▶ _Your objective_
From the entries, copy each line that includes "buflen".

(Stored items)
(* ===== verification/OnePage.v ===== *)
(** * An address space of one page, for closed examples

    A page directory at 0x1000, a page table at 0x2000, and the page 0xBFFFF000, where
    programs have their stack, in the frame at 0x3000. *)

From S2P Require Import Prelude LList Cstr Heap Task Paging PagingInv PagingTheorems UserMem UserMemTheorems AddrSpace.

Definition one_page : paging :=
  mk_paging {[ 0x1000 + 4 * 1023 := 0x1003; 0x1000 + 4 * 767 := 0x2007; 0x2000 + 4 * 1023 := 0x3007 ]} [] ∅ ∅ 0.

Lemma one_page_pde i : 0 <= i < 1024 ->
  rd (pmem one_page) (0x1000 + 4 * i) = if decide (i = 1023) then 0x1003 else if decide (i = 767) then 0x2007 else 0.
Proof.
  intros Hi. unfold one_page, rd. cbn [pmem]. destruct (decide (i = 1023)) as [->|H1]; [reflexivity|].
  rewrite lookup_insert_ne by lia. destruct (decide (i = 767)) as [->|H2]; [reflexivity|].
  rewrite lookup_insert_ne by lia. by rewrite lookup_singleton_ne by lia.
Qed.

Lemma one_page_pte j : 0 <= j < 1024 -> rd (pmem one_page) (0x2000 + 4 * j) = if decide (j = 1023) then 0x3007 else 0.
Proof.
  intros Hj. unfold one_page, rd. cbn [pmem]. destruct (decide (j = 1023)) as [->|H1]; [reflexivity|].
  rewrite !lookup_insert_ne by lia. by rewrite lookup_singleton_ne by lia.
Qed.

Lemma one_page_pde_is i f fl : 0 <= i < 1024 -> pde_is 0x1000 (pmem one_page) i f fl -> tst fl PTE_PRESENT = true ->
  (i = 1023 /\ f = 0x1000) \/ (i = 767 /\ f = 0x2000).
Proof.
  intros Hi (E & [Hm Hf] & Hfl) Ht. rewrite one_page_pde in E by done. unfold entry in E.
  destruct (decide (i = 1023)); [left; split; [done|zmod]|]. destruct (decide (i = 767)); [right; split; [done|zmod]|].
  replace fl with 0 in Ht by lia. done.
Qed.

Lemma one_page_wf : pt_wf 0x1000 (pmem one_page).
Proof.
  split.
  - exists 3. split; [|done]. split; [by rewrite one_page_pde by lia|]. split; [split; [done|lia]|lia].
  - intros i Hi. unfold pde_is. rewrite one_page_pde by done. unfold frame_addr.
    destruct (decide (i = 1023)); [exists 0x1000, 3; split; [done|]; split; [split; [done|lia]|lia]|].
    destruct (decide (i = 767)); [exists 0x2000, 7|exists 0, 0]; (split; [done|]; split; [split; [done|lia]|lia]).
  - intros i j f fl f' fl' Hi Hj Hne Hp Ht Hp' Ht'.
    destruct (one_page_pde_is _ _ _ Hi Hp Ht) as [[-> ->]|[-> ->]], (one_page_pde_is _ _ _ Hj Hp' Ht') as [[-> ->]|[-> ->]]; done.
Qed.

(** The page is the only one below the kernel. *)
Lemma one_page_user v : 0 <= v < KERNEL_BASE + 128 ->
  translate 0x1000 (pmem one_page) v = (if decide (v / 4096 = 0xBFFFF) then Some (0x3000 + v mod 4096) else None) /\
  user_ok 0x1000 (pmem one_page) v = bool_decide (v / 4096 = 0xBFFFF).
Proof.
  intros Hv. unfold KERNEL_BASE in Hv. assert (Hi : 0 <= pd_index v < 1024) by (apply pd_index_range; lia). pose proof (pt_index_range v) as Hj.
  pose proof (pd_index_div v) as Ei. pose proof (pt_index_div v) as Ej. change (2 ^ 22) with 4194304 in Ei.
  unfold translate, user_ok. cbv zeta. rewrite one_page_pde by done. rewrite decide_False by zmod. destruct (decide (pd_index v = 767)) as [E7|E7].
  - change (tst 0x2007 PTE_PRESENT) with true. change (Z.land 0x2007 FRAME_MASK) with 0x2000. cbn [andb]. rewrite one_page_pte by done.
    destruct (decide (pt_index v = 1023)) as [Ejj|Ejj].
    + assert (E : v / 4096 = 0xBFFFF) by zmod. rewrite decide_True, bool_decide_true by done. split; [|reflexivity].
      change (tst 0x3007 PTE_PRESENT) with true. cbn match. by rewrite land_offset.
    + assert (E : v / 4096 <> 0xBFFFF) by zmod. rewrite decide_False, bool_decide_false by done. done.
  - assert (E : v / 4096 <> 0xBFFFF) by zmod. rewrite decide_False, bool_decide_false by done. done.
Qed.

Lemma one_page_space : space_ok 0x1000 one_page.
Proof.
  assert (Ht : forall v a, user v -> translate 0x1000 (pmem one_page) v = Some a -> v / 4096 = 0xBFFFF /\ a = 0x3000 + v mod 4096).
  { intros v a [H1 H2] E. destruct (one_page_user v) as [E' _]; [unfold KERNEL_BASE in *; lia|]. rewrite E' in E. case_decide; by simplify_eq. }
  split.
  - split; [exact one_page_wf|]. split; [constructor|..]; intros k; cbn [freeq one_page]; intros *; by intros ?%not_elem_of_nil.
  - intros v a Hv (_ & ->)%Ht; [|done]. intros (i & fl & Hi & Hp & Hpr). unfold frame_of in Hp.
    destruct (one_page_pde_is _ _ _ Hi Hp Hpr) as [[_ E]|[_ E]]; zmod.
  - intros v a _ _. cbn [freeq one_page]. apply not_elem_of_nil.
  - intros v v' a a' Hv Hv' (E & _)%Ht (E' & _)%Ht _; [congruence|done|done].
Qed.
(** [struct fork_sandbox_config]; the root path is a user pointer. *)
Record fork_sandbox_config := mk_sb {
  caps_allow : Z; sb_mem_limit : Z; sb_cpu_quota : Z; sb_root_path : Z; sb_tier_override : Z;
}.

(** [struct pt_regs], and the five words of the interrupt frame that [esp] points to. *)
Record pt_regs := mk_regs {
  r_edi : Z; r_esi : Z; r_ebp : Z; r_esp : Z; r_ebx : Z; r_edx : Z; r_ecx : Z; r_eax : Z;
  r_frame : list Z;
}.

Record kernel (A : Type) := mk_kernel {
  kp : paging;
  ks : sched;
  kv : vfs A;
  kobjects : gmap Z vm_object;
  kmaps : gmap Z vm_map;
}.
Arguments mk_kernel {A} _ _ _ _ _. Arguments kp {A} _. Arguments ks {A} _. Arguments kv {A} _.
Arguments kobjects {A} _. Arguments kmaps {A} _.
#[export] Instance eta_kernel A : Eta (kernel A) := fun k => mk_kernel (kp k) (ks k) (kv k) (kobjects k) (kmaps k).

(** ** Paths *)

Definition path_is_within (child parent : list Z) : bool :=
  if negb (strncmp child parent (length parent) =? 0) then false
  else (char_at child (length parent) =? 0) || (char_at child (length parent) =? SLASH).

(** [resolve_path]: [root] is the root path of the task, empty when there is no task. *)
Definition resolve_path (root path : list Z) (buflen : Z) : list Z :=
  if (char_at root 0 =? 0) || (strcmp root [SLASH] =? 0) then path
  else if buflen <? strlen root + strlen path + 2 then path
  else
    let buf := if negb (char_at root (length root - 1) =? SLASH) then root ++ [SLASH] else root in
    buf ++ path.
(* ===== verification/ProcessTheorems.v ===== *)
(** * Processes: sandboxes only get tighter, paths stay inside the root *)

From S2P Require Import Prelude LList Cstr Heap HeapInv HeapSpec HeapTheorems Alloc Task TaskInv Sched Paging PagingInv UserMem UserMemTheorems SchedSpec SchedSteps SchedTheorems Vm Vfs Memfs VfsInv VfsTheorems Elf Process.

(** ** What fork keeps of the tasks *)

Definition sandbox (t : task) := (caps t, mem_limit t, cpu_quota t, root_path t, tier_override t, pid t, parent t, kstack t).

Record keeps (s s' : sched) : Prop := {
  kp_cur : current_task s' = current_task s;
  kp_task q : sandbox (tk s' q) = sandbox (tk s q);
  kp_tier q : q <> current_task s -> tier (tk s' q) = tier (tk s q);
}.

Lemma keeps_refl s : keeps s s.
Proof. by split. Qed.

Lemma keeps_trans s1 s2 s3 : keeps s1 s2 -> keeps s2 s3 -> keeps s1 s3.
Proof.
  intros [C1 T1 R1] [C2 T2 R2]. split; [congruence| |].
  - intros q. by rewrite T2, T1.
  - intros q Hq. rewrite R2, R1; congruence.
Qed.

Lemma keeps_upd s t f :
  (forall k, sandbox (f k) = sandbox k) -> (forall k, t <> current_task s -> tier (f k) = tier k) -> keeps s (upd s t f).
Proof.
  intros Hf Ht. split; [done|..]; intros q; [|intros Hq]; rewrite tk_upd; case_decide; subst; auto.
Qed.

Lemma keeps_cr3 s c : keeps s (s <| cpu_cr3 := c |>).
Proof. by split. Qed.

Lemma keeps_enqueue t s : keeps s (enqueue_task t s).
Proof.
  unfold enqueue_task. destruct (t =? 0); [apply keeps_refl|].
  eapply keeps_trans; [apply (keeps_upd s t (fun k => k <| cur_queue := task_qidx s t |>)); done|].
  eapply keeps_trans; [apply (keeps_upd _ t (fun k => k <| next := 0 |>)); done|].
  cbv zeta. destruct (negb _); [|by split].
  match goal with |- keeps ?s0 (set_tail (upd _ ?x _) _ _) =>
    eapply keeps_trans; [apply (keeps_upd s0 x (fun k => k <| next := t |>)); done|] end. by split.
Qed.

Lemma keeps_alloc p s : keeps s (snd (snd (alloc_page_frame (p, s)))).
Proof.
  unfold alloc_page_frame. destruct (alloc_phys_page p) as [ph p1]. destruct (negb (ph =? 0)); [apply keeps_refl|].
  unfold vm_handle_pressure. destruct (current_task s =? 0) eqn:E0; [|destruct (_ && _)%bool].
  - destruct (alloc_phys_page p1) as [ph2 p2]. destruct (negb _); apply keeps_refl.
  - destruct (alloc_phys_page _) as [ph2 p2]. destruct (negb _); (apply keeps_upd; [done|]); intros k Hk; done.
  - destruct (alloc_phys_page p1) as [ph2 p2]. destruct (negb _); apply keeps_refl.
Qed.

Lemma keeps_create_pd p s r p' s' : paging_create_task_pd (p, s) = Some (r, (p', s')) -> keeps s s'.
Proof.
  unfold paging_create_task_pd. pose proof (keeps_alloc p s) as Hk. destruct (alloc_page_frame (p, s)) as [ph [p1 s1]]. cbn in Hk.
  destruct (ph =? 0); [by intros [= <- <- <-]|]. intros E. repeat (apply bind_Some in E as (? & _ & E)). by injection E as <- <- <-.
Qed.

Lemma keeps_copy_pages pages p s ok p' s' : copy_pages pages (p, s) = Some (ok, (p', s')) -> keeps s s'.
Proof.
  revert p s. induction pages as [|[va ph] pages IH]; intros p s E; cbn [copy_pages] in E; [injection E as <- <- <-; apply keeps_refl|].
  pose proof (keeps_alloc p s) as Hk. destruct (alloc_page_frame (p, s)) as [nph [p1 s1]]. cbn in Hk.
  destruct (nph =? 0); [by injection E as <- <- <-|].
  apply bind_Some in E as (p2 & _ & E). apply bind_Some in E as (p3 & _ & E). eapply keeps_trans; [exact Hk|by eapply IH].
Qed.

(** ** The sandbox of the child *)

(** [c] has no right that [pt] does not have. *)
Record tighter (pt c : task) : Prop := {
  ti_caps : Z.land (caps c) (caps pt) = caps c;
  ti_mem : mem_limit pt <> 0 -> mem_limit c <> 0 /\ mem_limit c <= mem_limit pt;
  ti_quota : cpu_quota pt <> 0 -> cpu_quota c <> 0 /\ cpu_quota c <= cpu_quota pt;
  ti_root : root_path pt <> [] -> dir_prefix (root_path pt) (root_path c);
  ti_tier : (tier_override c = tier_override pt /\ tier c = tier pt) \/
    (tst (caps pt) CAP_SET_TIER = true /\ 0 < tier_override c <= TIER_CRITICAL /\ tier c = tier_override c);
}.

(** Everything but the root path. *)
Definition limits_tighter (pt c : task) : Prop :=
  Z.land (caps c) (caps pt) = caps c /\
  (mem_limit pt <> 0 -> mem_limit c <> 0 /\ mem_limit c <= mem_limit pt) /\
  (cpu_quota pt <> 0 -> cpu_quota c <> 0 /\ cpu_quota c <= cpu_quota pt) /\
  ((tier_override c = tier_override pt /\ tier c = tier pt) \/
   (tst (caps pt) CAP_SET_TIER = true /\ 0 < tier_override c <= TIER_CRITICAL /\ tier c = tier_override c)).

Lemma land_sub a b : Z.land (Z.land a b) a = Z.land a b.
Proof. rewrite (Z.land_comm a b), <- Z.land_assoc, Z.land_diag. done. Qed.

Lemma fork_caps_spec sb pt : Z.land (fork_caps sb pt) (caps pt) = fork_caps sb pt.
Proof. unfold fork_caps. destruct sb as [b|]; [destruct (negb _); [apply land_sub|]|]; apply Z.land_diag. Qed.

Lemma fork_mem_spec sb pt : mem_limit pt <> 0 -> fork_mem_limit sb pt <> 0 /\ fork_mem_limit sb pt <= mem_limit pt.
Proof.
  intros Hp. unfold fork_mem_limit. destruct sb as [b|]; [|lia]. destruct (Z.eqb_spec (sb_mem_limit b) 0); cbn [negb]; [lia|].
  destruct (Z.eqb_spec (mem_limit pt) 0); [lia|]. cbn [negb andb]. destruct (Z.ltb_spec (mem_limit pt) (sb_mem_limit b)); lia.
Qed.

Lemma fork_quota_spec sb pt : cpu_quota pt <> 0 -> fork_cpu_quota sb pt <> 0 /\ fork_cpu_quota sb pt <= cpu_quota pt.
Proof.
  intros Hp. unfold fork_cpu_quota. destruct sb as [b|]; [|lia]. destruct (Z.eqb_spec (sb_cpu_quota b) 0); cbn [negb]; [lia|].
  destruct (Z.eqb_spec (cpu_quota pt) 0); [lia|]. cbn [negb andb]. destruct (Z.ltb_spec 100 (sb_cpu_quota b)).
  - destruct (Z.ltb_spec (cpu_quota pt) 100); lia.
  - destruct (Z.ltb_spec (cpu_quota pt) (sb_cpu_quota b)); lia.
Qed.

▶ _Written solution_
Definition resolve_path (root path : list Z) (buflen : Z) : list Z :=
  else if buflen <? strlen root + strlen path + 2 then path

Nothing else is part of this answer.